§ **TASK DIRECTIONS**
Write out, word for word, the part of the listing below that opens with the line containing "(forall c, cs_allocated" and closes with the line containing "Proof. intros Ha", keeping both of those lines and adding no others.

(EXERCISE INPUT)

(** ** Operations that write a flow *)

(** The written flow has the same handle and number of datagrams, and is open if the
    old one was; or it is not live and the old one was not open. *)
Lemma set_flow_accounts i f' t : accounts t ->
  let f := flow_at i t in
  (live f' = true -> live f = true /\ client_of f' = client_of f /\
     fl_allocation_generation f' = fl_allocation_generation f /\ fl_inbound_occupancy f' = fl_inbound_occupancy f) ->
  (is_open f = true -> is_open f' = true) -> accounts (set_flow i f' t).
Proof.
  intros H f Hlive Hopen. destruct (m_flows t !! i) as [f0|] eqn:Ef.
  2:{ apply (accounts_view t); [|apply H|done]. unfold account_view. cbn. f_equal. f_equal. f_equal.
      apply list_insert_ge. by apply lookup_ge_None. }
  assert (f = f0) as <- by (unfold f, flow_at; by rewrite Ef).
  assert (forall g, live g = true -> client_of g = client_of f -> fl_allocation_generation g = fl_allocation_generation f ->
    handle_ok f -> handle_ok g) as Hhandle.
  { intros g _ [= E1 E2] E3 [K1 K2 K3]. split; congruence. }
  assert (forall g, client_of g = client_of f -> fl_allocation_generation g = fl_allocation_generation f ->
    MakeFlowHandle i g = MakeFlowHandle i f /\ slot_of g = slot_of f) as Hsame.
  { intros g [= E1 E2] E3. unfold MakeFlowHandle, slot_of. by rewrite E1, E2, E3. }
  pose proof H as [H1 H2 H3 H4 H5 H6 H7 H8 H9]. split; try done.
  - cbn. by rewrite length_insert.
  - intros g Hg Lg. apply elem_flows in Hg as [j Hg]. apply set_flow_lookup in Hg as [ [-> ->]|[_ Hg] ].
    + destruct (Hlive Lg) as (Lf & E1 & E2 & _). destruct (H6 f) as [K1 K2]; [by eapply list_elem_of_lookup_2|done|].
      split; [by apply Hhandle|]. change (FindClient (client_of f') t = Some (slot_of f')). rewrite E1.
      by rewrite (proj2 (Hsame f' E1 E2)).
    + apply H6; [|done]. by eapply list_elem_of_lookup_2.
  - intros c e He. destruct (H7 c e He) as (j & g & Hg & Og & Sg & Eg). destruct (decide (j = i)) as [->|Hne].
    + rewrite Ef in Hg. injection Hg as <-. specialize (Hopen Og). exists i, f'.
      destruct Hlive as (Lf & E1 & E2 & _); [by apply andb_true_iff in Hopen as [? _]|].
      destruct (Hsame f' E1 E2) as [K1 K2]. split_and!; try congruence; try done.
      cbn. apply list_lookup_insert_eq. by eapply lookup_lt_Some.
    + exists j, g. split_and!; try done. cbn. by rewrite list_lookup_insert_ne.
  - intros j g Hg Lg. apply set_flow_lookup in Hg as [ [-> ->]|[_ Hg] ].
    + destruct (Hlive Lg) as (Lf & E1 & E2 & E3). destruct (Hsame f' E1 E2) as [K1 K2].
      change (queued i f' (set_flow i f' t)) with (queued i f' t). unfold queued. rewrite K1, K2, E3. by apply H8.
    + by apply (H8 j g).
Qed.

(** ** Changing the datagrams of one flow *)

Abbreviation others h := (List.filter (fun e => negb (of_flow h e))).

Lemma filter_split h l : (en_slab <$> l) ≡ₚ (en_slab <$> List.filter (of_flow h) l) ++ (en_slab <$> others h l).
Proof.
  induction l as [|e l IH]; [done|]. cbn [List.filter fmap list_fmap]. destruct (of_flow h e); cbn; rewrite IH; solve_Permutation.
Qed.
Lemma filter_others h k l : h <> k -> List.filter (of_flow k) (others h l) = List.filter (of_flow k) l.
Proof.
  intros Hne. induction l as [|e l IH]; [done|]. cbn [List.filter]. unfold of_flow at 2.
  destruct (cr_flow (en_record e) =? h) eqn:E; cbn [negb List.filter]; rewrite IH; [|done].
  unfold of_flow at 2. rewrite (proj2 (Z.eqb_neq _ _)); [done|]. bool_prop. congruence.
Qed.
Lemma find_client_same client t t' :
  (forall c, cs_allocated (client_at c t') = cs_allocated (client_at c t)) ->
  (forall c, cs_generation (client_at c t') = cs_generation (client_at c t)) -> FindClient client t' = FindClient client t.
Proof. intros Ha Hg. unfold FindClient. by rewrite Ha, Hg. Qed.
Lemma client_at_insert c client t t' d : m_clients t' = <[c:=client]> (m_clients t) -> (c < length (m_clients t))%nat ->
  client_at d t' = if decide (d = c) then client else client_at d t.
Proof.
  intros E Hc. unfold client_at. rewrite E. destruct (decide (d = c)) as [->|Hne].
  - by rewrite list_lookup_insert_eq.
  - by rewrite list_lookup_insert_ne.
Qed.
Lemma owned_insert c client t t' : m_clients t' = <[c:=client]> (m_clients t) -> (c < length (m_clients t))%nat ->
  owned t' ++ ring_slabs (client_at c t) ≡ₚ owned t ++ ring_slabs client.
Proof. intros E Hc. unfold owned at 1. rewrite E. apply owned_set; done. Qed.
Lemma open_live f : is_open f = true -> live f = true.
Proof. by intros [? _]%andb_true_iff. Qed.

(End EXERCISE INPUT)

§ **WRITTEN ANSWER**
  (forall c, cs_allocated (client_at c t') = cs_allocated (client_at c t)) ->
  (forall c, cs_generation (client_at c t') = cs_generation (client_at c t)) -> FindClient client t' = FindClient client t.
Proof. intros Ha Hg. unfold FindClient. by rewrite Ha, Hg. Qed.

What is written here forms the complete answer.